There are many reasons why people fail field sobriety tests. FSTs can be affected by your physical health, officer error, and adverse conditions.
A good DUI defense attorney knows the limitations of field sobriety tests and can often challenge the results.
Your Physical Condition Can Affect a Field Sobriety Test
Physical factors that might affect your performance on a field sobriety test include:
- Your age,
- The use of medications that do not impair driving, and
- Medical conditions (such as vertigo or foot pronation).
Officer Error Could Cause You to Fail an FST
The outcome of a field sobriety test can be affected by what the officer doesn’t know, or does or doesn’t do. Examples include:
- The officer has not received proper training in the particular FST, or
- The officer gives you vague instructions.
Adverse Conditions Can Lead to Field Sobriety Test Failures
You might have failed one or more FSTs due to adverse conditions such as:
- An uneven surface,
- Poor weather,
- Insufficient room to perform the test,
- Inadequate lighting,
- High noise levels, or
- Attire (such as high heels) that was unsuitable for the test.
6. The Horizontal Gaze Nystagmus Test (HGN)
The HGN is similar to a test you might experience when an optometrist tests your vision. The officer will ask you to follow an object — such as a pen or a small flashlight — left and right with just your eyes.
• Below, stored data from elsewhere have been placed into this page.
(** C10. Undoing a reversion.  Revert any set of sequence numbers whose entries
    have private buffers, in any order, and undo them in the opposite order
    ([binary_reversion] reverts descending and undoes ascending): both loops
    succeed and, outside the entries' own buffers, memory is what it was. *)
Theorem revert_undo_roundtrip g s c m qs rest :
  SeqLog.wf s -> Forall (selectable s) qs ->
  batch (batch_entries s qs) -> batch_mapped m (batch_entries s qs) ->
  exists m1 m2,
    revert_by_sequence_number_array g m s (qs ++ rest) (Z.of_nat (length qs)) c = Some m1 /\
    undo_by_sequence_number_array g m1 s (reverse qs) = Some m2 /\
    agree_off (fun a => exists d, d ∈ batch_entries s qs /\ buf_area d a) m m2.
Proof. apply revert_undo_ok. Qed.

(** What a reversion writes: after reverting an array of sequence numbers,
    a persistent byte that an entry's previous version covers holds that
    version's byte, provided no later entry of the array covers it too; so a
    descending array leaves the bytes of the lowest sequence numbers. *)
Theorem revert_array_effect g s c m qs rest :
  SeqLog.wf s -> Forall (selectable s) qs ->
  batch (batch_entries s qs) -> batch_mapped m (batch_entries s qs) ->
  exists m1,
    revert_by_sequence_number_array g m s (qs ++ rest) (Z.of_nat (length qs)) c = Some m1 /\
    (forall l1 d l2 src size i, batch_entries s qs = l1 ++ d :: l2 ->
       previous d = Some (src, size) -> 0 <= i < size ->
       (forall e, e ∈ l2 -> ~ pm_area e (sd_sorted_pmem_address d + i)) ->
       mem_get m1 (sd_sorted_pmem_address d + i) = mem_get m (src + i)) /\
    (forall a, ~ batch_area (batch_entries s qs) a -> mem_get m1 a = mem_get m a).
Proof.
  intros Hwf Hsel Hb Hm. destruct (revert_batch_ok m _ Hb Hm) as (m1 & H1 & L1 & K1).
  exists m1. split; [by rewrite revert_array_batch|]. split; [|exact K1].
  clear Hsel K1 L1. generalize dependent (batch_entries s qs). clear qs. intros ds.
  revert m. induction ds as [|x ds IH]; intros m Hb Hm H1 l1 d l2 src n i Hds Hp Hi Hl2.
  { by destruct l1. }
  simpl in H1. apply bind_Some in H1 as (m0 & H0 & H1).
  destruct (save_and_write_ok m x ds Hb Hm) as (m0' & H0' & [L S K W]).
  assert (m0' = m0) as -> by congruence.
  pose proof (batch_cons _ _ Hb) as Hb'.
  assert (batch_mapped m0 ds) as Hm0
    by (eapply batch_mapped_layout; [done|by eapply batch_mapped_cons]).
  destruct l1 as [|y l1]; simplify_eq/=.
  - destruct (revert_batch_ok m0 l2 Hb' Hm0) as (m1' & H1' & _ & Hoff).
    assert (m1' = m1) as -> by congruence.
    rewrite Hoff; [by apply (W src n)|].
    intros (e & He & [Hx|Hx]); [by apply (Hl2 e He)|].
    apply (ba_pm_buf _ Hb d e (sd_sorted_pmem_address d + i)); [by left|by right| |done].
    destruct (ba_rev _ Hb d ltac:(left)) as (_ & src' & n' & Hp' & Hn').
    assert (n' = n) as -> by congruence. unfold pm_area, in_area. lia.
  - rewrite (IH m0 Hb' Hm0 H1 l1 d l2 src n i) by done.
    assert (old_area d (src + i)) as Ho.
    { exists src, n. split; [done|]. unfold in_area. lia. }
    assert (d ∈ y :: l1 ++ d :: l2) as Hd.
    { right. apply elem_of_app. right. left. }
    apply K; intros Hx; [eapply (ba_pm_old _ Hb y d)|eapply (ba_buf_old _ Hb y d)];
      (done || by left).
Qed.

(** ** Deciding the batch conditions *)

Definition revertibleb (d : single_data) : bool :=
  bool_decide (1 <= sd_version d) &&
  match previous d with
  | Some (_, size) => bool_decide (0 <= size <= sd_size d)
  | None => false
  end.

Definition apartb (d e : single_data) : bool :=
  disjointb (sd_sorted_pmem_address d) (sd_size d) (sd_data e) (sd_size e) &&
  match previous e with
  | Some (src, size) => disjointb (sd_sorted_pmem_address d) (sd_size d) src size &&
                        disjointb (sd_data d) (sd_size d) src size
  | None => true
  end.

Fixpoint separateb (ds : list single_data) : bool :=
  match ds with
  | [] => true
  | d :: ds' => forallb (fun e => disjointb (sd_data d) (sd_size d) (sd_data e) (sd_size e)) ds' &&
                separateb ds'
  end.

Definition batchb (ds : list single_data) : bool :=
  forallb revertibleb ds && forallb (fun d => forallb (apartb d) ds) ds && separateb ds.

Definition batch_mappedb (m : memory) (ds : list single_data) : bool :=
  forallb (fun d => mappedb m (sd_sorted_pmem_address d) (sd_size d) &&
                    mappedb m (sd_data d) (sd_size d) &&
                    match previous d with
                    | Some (src, size) => mappedb m src size
                    | None => true
                    end) ds.

Lemma revertibleb_ok d : revertibleb d = true -> revertible d.
Proof.
  unfold revertibleb, revertible. intros [Hv H]%andb_true_iff.
  apply bool_decide_eq_true in Hv. split; [done|]. destruct (previous d) as [[src n]|]; [|done].
  apply bool_decide_eq_true in H. eauto.
Qed.

Lemma separateb_ok ds i j d e :
  separateb ds = true -> ds !! i = Some d -> ds !! j = Some e -> i <> j ->
  disjoint_areas (sd_data d) (sd_size d) (sd_data e) (sd_size e).
Proof.
  revert i j. induction ds as [|x ds IH]; intros i j; simpl; [done|].
  intros [Hx Hs]%andb_true_iff Hi Hj Hne.
  assert (forall y, y ∈ ds -> disjoint_areas (sd_data x) (sd_size x) (sd_data y) (sd_size y)) as Hall.
  { intros y Hy. apply disjointb_ok. rewrite forallb_forall in Hx.
    apply Hx. by apply list_elem_of_In. }
  destruct i as [|i], j as [|j]; simplify_eq/=.
  - apply Hall. by eapply list_elem_of_lookup_2.
  - assert (disjoint_areas (sd_data e) (sd_size e) (sd_data d) (sd_size d)) as H.
    { apply Hall. by eapply list_elem_of_lookup_2. }
    intros a Ha Ha'. by apply (H a).
  - by apply (IH i j); [..|lia].
Qed.

Lemma batchb_ok ds : batchb ds = true -> batch ds.
Proof.
  unfold batchb. intros [[H1 H2]%andb_true_iff H3]%andb_true_iff.
  rewrite forallb_forall in H1, H2.
  assert (forall d e, d ∈ ds -> e ∈ ds -> apartb d e = true) as Hap.
  { intros d e Hd%list_elem_of_In He%list_elem_of_In. specialize (H2 d Hd).
    rewrite forallb_forall in H2. by apply H2. }
  split.
  - intros d Hd. apply revertibleb_ok, H1. by apply list_elem_of_In.
  - intros d e a Hd He. specialize (Hap d e Hd He). unfold apartb in Hap.
    apply andb_true_iff in Hap as [Hap%disjointb_ok _]. apply Hap.
  - intros i j d e a Hi Hj Hne. by apply (separateb_ok ds i j).
  - intros d e a Hd He Ha (src & n & Hp & Hx). specialize (Hap d e Hd He). unfold apartb in Hap.
    rewrite Hp, !andb_true_iff in Hap. destruct Hap as (_ & Hd1%disjointb_ok & _).
    by apply (Hd1 a).
  - intros d e a Hd He Ha (src & n & Hp & Hx). specialize (Hap d e Hd He). unfold apartb in Hap.
    rewrite Hp, !andb_true_iff in Hap. destruct Hap as (_ & _ & Hd1%disjointb_ok).
    by apply (Hd1 a).
Qed.

Lemma batch_mappedb_ok m ds : batch_mappedb m ds = true -> batch_mapped m ds.
Proof.
  unfold batch_mappedb. intros H. rewrite forallb_forall in H.
  split; intros d a Hd%list_elem_of_In; specialize (H d Hd);
    apply andb_true_iff in H as [[H1%mappedb_ok H2%mappedb_ok]%andb_true_iff H3].
  - apply H1.
  - apply H2.
  - intros (src & n & Hp & Ha). rewrite Hp in H3. by apply (mappedb_ok _ _ _ H3).
Qed.

(** ** A concrete batch: versions 1 and 2 of the two bytes at address 40 *)

Definition ex_pm : memory :=
  Mem (list_to_map [(100, x01); (101, x02); (102, x03); (103, x04);
                    (110, x0a); (111, x0b); (112, x0c); (113, x0d)]) 200
      (list_to_map [(0, x05); (1, x06); (2, x07)]) 3 (Some 40).

Definition ex_entry (data seq version old : Z) : single_data :=
  SingleData 40 0 data 2 seq version 0 [old; old; 0] [2; 2; 0] 0 0 40 0.

Definition ex_garbage : single_data := ex_entry 0 0 0 0.

Definition ex_log : seq_log :=
  SeqLog 2 100 [[SeqNode 4 (ex_entry 100 4 1 110); SeqNode 6 (ex_entry 102 6 2 112)]; []].

Lemma ex_log_wf : SeqLog.wf ex_log.
Proof.
  split.
  - split; [simpl; lia|simpl; lia|].
    intros [|[|p]] c x Hc Hx; simpl in Hc; [..|discriminate Hc]; injection Hc as <-;
      [|by apply not_elem_of_nil in Hx].
    rewrite !elem_of_cons in Hx.
    destruct Hx as [->|[->|?%not_elem_of_nil]]; [reflexivity|reflexivity|done].
  - apply (bool_decide_unpack _). vm_compute. exact I.
  - intros n Hn. simpl in Hn. rewrite !elem_of_cons in Hn.
    destruct Hn as [->|[->|?%not_elem_of_nil]]; simpl; [lia|lia|done].
Qed.

Lemma ex_selectable : Forall (selectable ex_log) [6; 4].
Proof.
  repeat constructor; try (simpl; lia); eexists; (split; [vm_compute; reflexivity|]);
    simpl; split; lia.
Qed.

Lemma ex_batch : batch (batch_entries ex_log [6; 4]) /\
                 batch_mapped ex_pm (batch_entries ex_log [6; 4]).
Proof.
  split; [apply batchb_ok|apply batch_mappedb_ok]; vm_compute; reflexivity.
Qed.

Lemma ex_entries : batch_entries ex_log [6; 4] = [ex_entry 102 6 2 112; ex_entry 100 4 1 110].
Proof. vm_compute. reflexivity. Qed.

Lemma revert_undo_roundtrip_witness :
  exists m1 m2,
    revert_by_sequence_number_array ex_garbage ex_pm ex_log [6; 4] 2 (CheckpointLog 1 0 [[]]) = Some m1 /\
    undo_by_sequence_number_array ex_garbage m1 ex_log [4; 6] = Some m2 /\
    mem_get m1 40 = Some x0a /\ mem_get m2 40 = Some x05.
Proof.
  destruct (revert_undo_roundtrip ex_garbage ex_log (CheckpointLog 1 0 [[]]) ex_pm [6; 4] [])
    as (m1 & m2 & H1 & H2 & _ & H3);
    [exact ex_log_wf|exact ex_selectable|apply ex_batch|apply ex_batch|].
  exists m1, m2. split; [exact H1|]. split; [exact H2|]. split.
  - assert (Some m1 = Some m1) as Hm by reflexivity. rewrite <- H1 in Hm at 1.
    vm_compute in Hm. injection Hm as <-. reflexivity.
  - rewrite H3; [reflexivity|]. intros (d & Hd & Ha). rewrite ex_entries in Hd.
    rewrite !elem_of_cons in Hd. unfold buf_area, in_area in Ha.
    destruct Hd as [->|[->|?%not_elem_of_nil]]; simpl in Ha; [lia|lia|done].
Defined.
Drug- or alcohol-impaired people often have difficulty smoothly tracking a moving object. They exhibit “nystagmus” — fast, uncontrollable movements of the eyes — earlier than unimpaired people.
There are certain conditions besides being drunk, however, that can cause you to fail the HGN. They include:
- The use of anti-seizure medications (such as Dilantin),
- Inner ear disorders,
- Thiamine or vitamin B12 deficiency, and
- Diseases of the brain.
7. The Walk-and-Turn Test
The walk-and-turn test (“WAT”) is a “divided attention” test. It requires you to listen to and follow instructions while performing simple physical movements.
During the WAT, an officer will ask you to:
- Take nine heel-to-toe steps on a real or imaginary line,
- Pivot 180˚, and
- Take nine heel-to-toe steps back.
The officer will be watch you to see whether you lose your balance or show other signs of impairment.
8. The One-Leg Stand Test
The one-leg stand test (“OLS”) is another divided attention test. In the OLS, you will be asked to stand with one foot approximately six inches off the ground.
While you stand with a raised foot, you will be required to count out loud starting with one thousand — one thousand-one, one thousand-two, etc. The test will last for 30 seconds.
The officer will be looking for signs of intoxication. He/she may suspect you of DUI if you: ·
- sway while balancing,
- use your arms to keep your balance,
- hop to maintain your balance, or
- put down your foot.
9. Non-Standardized Field Sobriety Tests
In addition to the SFST, there are four “non-standardized” tests in common use by law enforcement. They are:
- The hand pat test,
- The finger-to-nose test,
- The Rhomberg Balance test (in which you are asked to close your eyes and estimate when 30 seconds has passed), and
- The finger count test (in which you touch your thumb to each of your fingers while counting them off forwards and backwards).
Remember — field sobriety tests are just one factor in a California DUI case. “Failing” them does not mean you will be convicted of DUI.